Work instructions →
Every line containing the word "lstrip" is to be copied from the data below.

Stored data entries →
(** The loop keeps what is before [length] and the size of the array,
    whatever the sign of the number. *)
Lemma LinuxFail_loop_frame (k room : nat) (statusString : list ascii)
    (length : nat) (status : Z) :
  (k <= room)%nat ->
  Z.abs status < 10 ^ Z.of_nat (S k) ->
  exists statusString' length',
    LinuxFail_loop (S room) statusString length status =
      Some (statusString', length', 0) /\
    (length < length' <= length + S k)%nat /\
    (forall j : nat, (j < length)%nat ->
       statusString' !! j = statusString !! j) /\
    List.length statusString' = List.length statusString.
Proof.
  revert room statusString length status.
  induction k as [| k IH]; intros room buf len s Hk Hs.
  - apply quot_10_bound in Hs. simpl in Hs.
    assert (Hq : Z.quot s 10 = 0) by lia.
    cbn [LinuxFail_loop]. rewrite Hq. cbn [Z.eqb].
    eexists _, _. split; [reflexivity |]. split; [lia |].
    split; [| apply length_insert].
    intros j Hj. apply list_lookup_insert_ne. lia.
  - apply quot_10_bound in Hs.
    destruct room as [| room]; [lia |].
    cbn [LinuxFail_loop].
    destruct (Z.eqb_spec (Z.quot s 10) 0) as [Hq | Hq].
    + rewrite Hq. eexists _, _. split; [reflexivity |]. split; [lia |].
      split; [| apply length_insert].
      intros j Hj. apply list_lookup_insert_ne. lia.
    + destruct (IH room
                  (<[len := char_cast (Z.rem s 10 + char_value "0")]> buf)
                  (S len) (Z.quot s 10))
        as (buf' & len' & Hl & Hlen & Hkeep & Hsize); [lia | exact Hs |].
      exists buf', len'. split; [exact Hl |]. split; [lia |].
      split.
      * intros j Hj. rewrite Hkeep by lia.
        apply list_lookup_insert_ne. lia.
      * rewrite Hsize. apply length_insert.
Qed.

(** X9. [LinuxFail] stays inside [statusString] for every [int] status
    but the least one (whose negation overflows), negative or not: it
    makes its three system calls, the second with the 32-byte array and a
    length between 4 and 13 that starts with ": " and ends with the
    newline, and the status it gives to [SYS_exit] is 0, the value the
    loop leaves. *)
Theorem LinuxFail_within_statusString
    (message : list ascii) (messageSize status r1 r2 : Z)
    (answers : list Z) :
  - 2 ^ 31 < status < 2 ^ 31 ->
  exists statusString length,
    run (LinuxFail message messageSize status) (r1 :: r2 :: answers) =
      ([(SYS_write, [Int 2; Ptr message; Int messageSize]);
        (SYS_write, [Int 2; Ptr statusString; Int (Z.of_nat length)]);
        (SYS_exit, [Int 0])], Exited (Some 0)) /\
    List.length statusString = 32%nat /\
    (4 <= length <= 13)%nat /\
    statusString !! 0%nat = Some ":"%char /\
    statusString !! 1%nat = Some " "%char /\
    statusString !! (length - 1)%nat = Some "010"%char.
Proof.
  intros Hrange.
  destruct (LinuxFail_loop_frame 9 29 (lit ": " ++ replicate 30 NUL) 2
              (- status)) as (buf & len & Hl & Hlen & Hkeep & Hsize).
  { lia. }
  { change (Z.of_nat 10) with 10. lia. }
  change (List.length (lit ": " ++ replicate 30 NUL)) with 32%nat in Hsize.
  exists (<[len := "010"%char]> buf), (S len).
  split; [| split; [| split; [| split; [| split]]]].
  - unfold LinuxFail. rewrite int_cast_id by lia. rewrite Hl.
    destruct (Nat.ltb_spec len 32) as [_ | Hge]; [| lia]. reflexivity.
  - rewrite length_insert. exact Hsize.
  - lia.
  - rewrite list_lookup_insert_ne by lia. rewrite Hkeep by lia. reflexivity.
  - rewrite list_lookup_insert_ne by lia. rewrite Hkeep by lia. reflexivity.
  - replace (S len - 1)%nat with len by lia.
    apply list_lookup_insert_eq. lia.
Qed.

Lemma LinuxFail_within_statusString_witness :
  exists statusString length,
    run (LinuxFail (lit "Cannot change root") 18 2147483647) [0; 0] =
      ([(SYS_write, [Int 2; Ptr (lit "Cannot change root"); Int 18]);
        (SYS_write, [Int 2; Ptr statusString; Int (Z.of_nat length)]);
        (SYS_exit, [Int 0])], Exited (Some 0)) /\
    List.length statusString = 32%nat /\
    (4 <= length <= 13)%nat /\
    statusString !! 0%nat = Some ":"%char /\
    statusString !! 1%nat = Some " "%char /\
    statusString !! (length - 1)%nat = Some "010"%char.
Proof.
  apply (LinuxFail_within_statusString (lit "Cannot change root") 18
           2147483647 0 0 []).
  lia.
Defined.

(** The digits the loop stores, read with the first as the least
    significant, are the number it was given. *)
Lemma LinuxFail_loop_value (k room : nat) (statusString : list ascii)
    (length : nat) (status : Z) :
  (k <= room)%nat ->
  0 <= status < 10 ^ Z.of_nat (S k) ->
  (length + S room <= List.length statusString)%nat ->
  exists statusString' length',
    LinuxFail_loop (S room) statusString length status =
      Some (statusString', length', 0) /\
    (length < length' <= length + S k)%nat /\
    little_endian (take (length' - length) (drop length statusString')) =
      status /\
    Forall is_digit (take (length' - length) (drop length statusString')) /\
    (forall j : nat, (j < length)%nat ->
       statusString' !! j = statusString !! j) /\
    List.length statusString' = List.length statusString.
Proof.
  revert room statusString length status.
  induction k as [| k IH]; intros room buf len s Hk Hs Hroom.
  - assert (Hs10 : 0 <= s < 10)
      by (change (10 ^ Z.of_nat 1) with 10 in Hs; exact Hs).
    destruct (LinuxFail_loop_digits 0 room buf len s Hk Hs Hroom)
      as (buf' & len' & Hl & Hlen & Hdig & Hkeep & Hsize).
    assert (len' = S len) as -> by lia.
    exists buf', (S len). split; [exact Hl |]. split; [lia |].
    specialize (Hdig 0%nat ltac:(lia)).
    rewrite Nat.add_0_r in Hdig.
    change (10 ^ Z.of_nat 0) with 1 in Hdig. rewrite Z.div_1_r in Hdig.
    rewrite Z.mod_small in Hdig by exact Hs10.
    replace (S len - len)%nat with 1%nat by lia.
    rewrite (drop_S _ _ _ Hdig), firstn_cons, firstn_O.
    cbn [little_endian].
    rewrite char_value_cast by (change (char_value "0") with 48; lia).
    split; [lia |]. split; [| split; assumption].
    constructor; [| constructor]. unfold is_digit.
    rewrite char_value_cast by (change (char_value "0") with 48; lia).
    change (char_value "0") with 48. change (char_value "9") with 57. lia.
  - destruct room as [| room]; [lia |].
    assert (Hq : Z.quot s 10 = s / 10) by (apply Z.quot_div_nonneg; lia).
    assert (Hr : Z.rem s 10 = s mod 10) by (apply Z.rem_mod_nonneg; lia).
    pose proof (Z.mod_pos_bound s 10 ltac:(lia)) as Hm.
    pose proof (Z.div_mod s 10 ltac:(lia)) as Hdm.
    set (c0 := char_cast (Z.rem s 10 + char_value "0")).
    assert (Hc0 : char_value c0 - char_value "0" = s mod 10).
    { unfold c0. rewrite Hr.
      rewrite char_value_cast by (change (char_value "0") with 48; lia).
      lia. }
    assert (Hd0 : is_digit c0).
    { unfold is_digit. change (char_value "0") with 48 in *.
      change (char_value "9") with 57. lia. }
    cbn [LinuxFail_loop]. fold c0.
    destruct (Z.eqb_spec (Z.quot s 10) 0) as [Hz | Hz].
    + rewrite Hz. eexists _, _. split; [reflexivity |]. split; [lia |].
      replace (S len - len)%nat with 1%nat by lia.
      assert (Hat : <[len := c0]> buf !! len = Some c0)
        by (apply list_lookup_insert_eq; lia).
      rewrite (drop_S _ _ _ Hat), firstn_cons, firstn_O.
      cbn [little_endian].
      split; [lia |]. split; [constructor; [exact Hd0 | constructor] |].
      split; [| apply length_insert].
      intros j Hj. apply list_lookup_insert_ne. lia.
    + destruct (IH room (<[len := c0]> buf) (S len) (Z.quot s 10))
        as (buf' & len' & Hl & Hlen & Hval & Hdig & Hkeep & Hsize).
      * lia.
      * rewrite Hq. split; [apply Z.div_pos; lia |].
        apply Z.div_lt_upper_bound; [lia |].
        rewrite (Nat2Z.inj_succ (S k)), Z.pow_succ_r in Hs by lia. lia.
      * rewrite length_insert. lia.
      * exists buf', len'. split; [exact Hl |]. split; [lia |].
        assert (Hat : buf' !! len = Some c0).
        { rewrite Hkeep by lia. apply list_lookup_insert_eq. lia. }
        replace (len' - len)%nat with (S (len' - S len)) by lia.
        rewrite (drop_S _ _ _ Hat), firstn_cons.
        cbn [little_endian]. rewrite Hval.
        split; [lia |]. split; [constructor; assumption |].
        split.
        -- intros j Hj. rewrite Hkeep by lia.
           apply list_lookup_insert_ne. lia.
        -- rewrite Hsize. apply length_insert.
Qed.
(** * LootLook: appraisal orchestration and price statistics

    A shallow embedding of the Python services of the LootLook backend

      - [app/schemas/loot.py]              (module [Schemas])
      - [app/services/serpapi_service.py]  (module [SerpApiPricingService])
      - [app/services/gemini_service.py]   (module [GeminiVisionService])
      - [app/services/appraiser_service.py] (module [AppraiserService])

    followed by the properties of the specification that concern them.

    Modelling conventions.
      - A Python [float] is modelled twice.  Where neither rounding nor
        the values that are not finite matter, it is a rational number of
        [Q] and arithmetic is exact.  The outlier filter, its fall-back
        and the value display depend on both: they are embedded again over
        [Binary64.float], the finite doubles with the two infinities and
        NaN, where every operation rounds to the nearest double, ties to
        even (modules [SerpApiPricingService64], [AppraiserService64]).
      - A Python [int] is a [Z]; [len] gives a [nat].
      - A Python [str] is a [string]; its characters are the code points
        below 256.
      - [None] is [None]; an optional field is an [option].
      - A call that may raise returns an [outcome]; [try]/[except] is a
        match on it. *)

From Stdlib Require Import ZArith QArith Qround Qminmax List String Ascii Bool.
From Stdlib Require Import Lia Lqa Qpower.
From Stdlib Require Import Sorting.Permutation Sorting.Sorted.
From Stdlib Require Import Numbers.DecimalString.
Import ListNotations.

Set Implicit Arguments.

(* ===================================================================== *)
(** * Calls that may raise *)
(* ===================================================================== *)

(** The result of running a Python call: a value, or a raised exception
    carrying its message. *)
Inductive outcome (A : Type) : Type :=
| Returned (a : A)
| Raised (e : string).

Arguments Returned {A} a.
Arguments Raised {A} e.

Definition bind {A B : Type} (c : outcome A) (k : A -> outcome B) : outcome B :=
  match c with
  | Returned a => k a
  | Raised e => Raised e
  end.

Notation "x <- c ;; k" := (bind c (fun x => k))
  (at level 61, c at next level, right associativity).

(* ===================================================================== *)
(** * Python builtins used by the services *)
(* ===================================================================== *)

Module Py.

Local Open Scope string_scope.

(** ** Truthiness *)

(** [if s:] for [s : str | None]. *)
Definition truthy_str (o : option string) : bool :=
  match o with
  | Some s => negb (s =? "")
  | None => false
  end.

(** [if x:] for [x : float | None]. *)
Definition truthy_float (o : option Q) : bool :=
  match o with
  | Some q => negb (Qeq_bool q 0)
  | None => false
  end.

(** [not l] for a list. *)
Definition is_empty {A : Type} (l : list A) : bool :=
  match l with
  | [] => true
  | _ :: _ => false
  end.

(** ** Strings *)

(** [c.isspace()]: tab to carriage return, the four separators
    0x1c..0x1f, space, NEL (0x85) and no-break space (0xa0). *)
Definition isspace (c : ascii) : bool :=
  let n := nat_of_ascii c in
  ((9 <=? n) && (n <=? 13) || (28 <=? n) && (n <=? 32)
   || (n =? 133) || (n =? 160))%nat.

Fixpoint lstrip (s : string) : string :=
  match s with
  | EmptyString => EmptyString
  | String c s' => if isspace c then lstrip s' else s
  end.

Fixpoint rstrip (s : string) : string :=
  match s with
  | EmptyString => EmptyString
  | String c s' =>
      match rstrip s' with
      | EmptyString => if isspace c then EmptyString else String c EmptyString
      | r => String c r
      end
  end.

(** [s.strip()] *)
Definition strip (s : string) : string := rstrip (lstrip s).

(** [c.lower()] on one character: A..Z and the Latin-1 capitals. *)
Definition lower_char (c : ascii) : ascii :=
  let n := nat_of_ascii c in
  if ((65 <=? n) && (n <=? 90)
      || (192 <=? n) && (n <=? 222) && negb (n =? 215))%nat
  then ascii_of_nat (n + 32)
  else c.

(** [s.lower()] *)
Fixpoint lower (s : string) : string :=
  match s with
  | EmptyString => EmptyString
  | String c s' => String (lower_char c) (lower s')
  end.

(** [s.replace(c, "")] for a one-character [c]. *)
Fixpoint remove_char (c : ascii) (s : string) : string :=
  match s with
  | EmptyString => EmptyString
  | String d s' =>
      if Ascii.eqb c d then remove_char c s' else String d (remove_char c s')
  end.

(** [sep in s] *)
Fixpoint contains (sep s : string) : bool :=
  prefix sep s ||
  match s with
  | EmptyString => false
  | String _ s' => contains sep s'
  end.

(** [s.split(sep)[0]] for a non-empty [sep]: the text before the first
    occurrence of [sep], the whole of [s] when there is none. *)
Fixpoint split_head (sep s : string) : string :=
  if prefix sep s then EmptyString
  else match s with
       | EmptyString => EmptyString
       | String c s' => String c (split_head sep s')
       end.

(** [s.rsplit(sep, 1)[0]] for a non-empty [sep]: the text before the last
    occurrence of [sep], the whole of [s] when there is none. *)
Fixpoint rsplit1_head (sep s : string) : string :=
  match s with
  | EmptyString => EmptyString
  | String c s' =>
      if contains sep s' then String c (rsplit1_head sep s')
      else if prefix sep s then EmptyString
      else s
  end.

(** [s[:n]] *)
Fixpoint slice_to (n : nat) (s : string) : string :=
  match n, s with
  | S n', String c s' => String c (slice_to n' s')
  | _, _ => EmptyString
  end.

(** [sep.join(parts)] *)
Definition join (sep : string) (parts : list string) : string :=
  String.concat sep parts.

(** ** Numbers *)

(** [a < b] on floats. *)
Definition Qlt_bool (a b : Q) : bool := negb (Qle_bool b a).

Answer space →
Fixpoint lstrip (s : string) : string :=
  | String c s' => if isspace c then lstrip s' else s
Definition strip (s : string) : string := rstrip (lstrip s).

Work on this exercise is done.